Wearing a “Team Trump” T-shirt, Ms. Siddique said she had voted Democratic for 20 years but now wanted to “make America great again,” as the former president put it.

Nikki Haley, on the other hand, “didn’t do anything for us,” she says.

Attacked by Trump / The subject of slavery

The former governor faced controversy during the campaign, especially when he avoided saying that slavery was the root of the American Civil War.

That’s a big issue in South Carolina, a state with a large black population that Democrats are courting.

Haley’s insistence on staying in the race clearly angered Donald Trump.

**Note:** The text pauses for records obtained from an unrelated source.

(** * SpontaneousConnect: the call scheduler and its schedule state

    A shallow embedding of [src/lib/scheduler.ts] (class [CallScheduler]
    and [ScheduleUtils]), of the schedule-helper operations of
    [src/lib/supabase.ts] ([DatabaseService.updateScheduleHelper],
    [getScheduleHelper], [createScheduleHelper], the query of
    [getBlockedTimes], [withRetry] and the cache), of the callbacks of
    [src/hooks/useScheduler.ts] that write the schedule state, and of the
    phone and e-mail masks of the log sanitizer, followed by the
    properties of the scheduling specification that these functions
    decide and by further properties of the code.

    Conventions of the embedding:
    - a JavaScript [Date] is [InvalidDate] or [At ms], [ms] the time value
      in milliseconds since the epoch (the bound of 8.64e15 on time values
      is not modelled);
    - local time is the time of the zone the JavaScript runtime runs in,
      a fixed offset [tz] of minutes east of UTC (no daylight saving);
    - [new Date()], [Date.now()] and [Math.random()] are oracles: the
      [n]-th read of the clock answers [clock n], the [n]-th draw answers
      [random n], an exact rational;
    - numbers are integers and exact rationals: the rounding of double
      arithmetic is not modelled;
    - an array of intervals that may hold [null] where its type says a row
      is a list of optional rows ([validateCallTimeRaw]); the typed
      functions run on the arrays without [null];
    - a thrown exception is the outcome [Thrown e]. *)

From Stdlib Require Import ZArith QArith Qround String Ascii List Bool Lia.
From Stdlib Require Import DecimalString Sorted Permutation.
Import ListNotations.

Local Open Scope string_scope.
Local Open Scope Z_scope.

(** ** JavaScript values used by the scheduler *)

Module JS.

(** *** Strings *)

(** [a < b], [a > b], [a <= b], [a >= b] on two strings: code units are
    compared from the left, a proper prefix is smaller. *)
Definition str_lt (a b : string) : bool := String.ltb a b.
Definition str_gt (a b : string) : bool := String.ltb b a.
Definition str_le (a b : string) : bool := String.leb a b.
Definition str_ge (a b : string) : bool := String.leb b a.

(** [s.includes(sub)] *)
Fixpoint includes (s sub : string) : bool :=
  String.prefix sub s ||
  match s with
  | EmptyString => false
  | String _ rest => includes rest sub
  end.

(** [arr.includes(x)] on an array of strings *)
Definition arr_includes (arr : list string) (x : string) : bool :=
  existsb (String.eqb x) arr.

(** [s.split(sep)] for a one-character separator: the accumulator holds the
    field being read. *)
Fixpoint split_acc (sep : ascii) (acc : string) (s : string) : list string :=
  match s with
  | EmptyString => [acc]
  | String c rest =>
      if Ascii.eqb c sep then acc :: split_acc sep EmptyString rest
      else split_acc sep (acc ++ String c EmptyString) rest
  end.

Definition split (sep : ascii) (s : string) : list string :=
  split_acc sep EmptyString s.

Definition is_digit (c : ascii) : bool :=
  (48 <=? Z.of_N (N_of_ascii c)) && (Z.of_N (N_of_ascii c) <=? 57).

Fixpoint digits_value (acc : Z) (s : string) : option Z :=
  match s with
  | EmptyString => Some acc
  | String c rest =>
      if is_digit c
      then digits_value (10 * acc + (Z.of_N (N_of_ascii c) - 48)) rest
      else None
  end.

(** [Number(s)] on the strings a clock column holds: a run of decimal
    digits is its value and the empty string is 0; [None] is [NaN].
    Strings outside that fragment (signs, blanks, fractions, exponents)
    are read as [NaN] here; the results below that run [Number] assume
    clock strings made of digit runs. *)
Definition Number (s : string) : option Z := digits_value 0 s.

(** [c.toLowerCase()] and [s.toLowerCase()], on ASCII letters *)
Definition lower_char (c : ascii) : ascii :=
  let n := N_of_ascii c in
  if ((65 <=? n) && (n <=? 90))%N then ascii_of_N (n + 32) else c.

Fixpoint toLowerCase (s : string) : string :=
  match s with
  | EmptyString => EmptyString
  | String c rest => String (lower_char c) (toLowerCase rest)
  end.

(** the characters that [\s] matches among the 8-bit code units *)
Definition is_space (c : ascii) : bool :=
  let n := N_of_ascii c in
  ((9 <=? n) && (n <=? 13) || (n =? 32) || (n =? 160))%N.

(** [s.replace(/\s+/g, '_')]: every maximal run of white space becomes one
    underscore; [in_run] tells that the previous character was white. *)
Fixpoint replace_spaces (in_run : bool) (s : string) : string :=
  match s with
  | EmptyString => EmptyString
  | String c rest =>
      if is_space c
      then (if in_run then replace_spaces true rest
            else String "_" (replace_spaces true rest))
      else String c (replace_spaces false rest)
  end.

(** *** Numbers *)

(** truncation towards zero, as [ToIntegerOrInfinity] does *)
Definition Qtrunc (q : Q) : Z :=
  if Qle_bool 0 q then Qfloor q else Qceiling q.

Definition Qlt_bool (a b : Q) : bool := negb (Qle_bool b a).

In an angry speech after his victory in New Hampshire, he surrounded South Carolina leaders, including the current governor, and criticized Nikki Haley for not pledging allegiance to him.

He also regularly refers to the foreign origins of this daughter of Indian immigrants by using (and sometimes mispronouncing) her name. She was born Nimarata Nikki Randhawa and took her husband’s name.

For her part, Nikki Haley says she has no “personal issues” with him, but insists she will continue to fight in South Carolina and elsewhere as long as she can close the gap between herself and her opponent.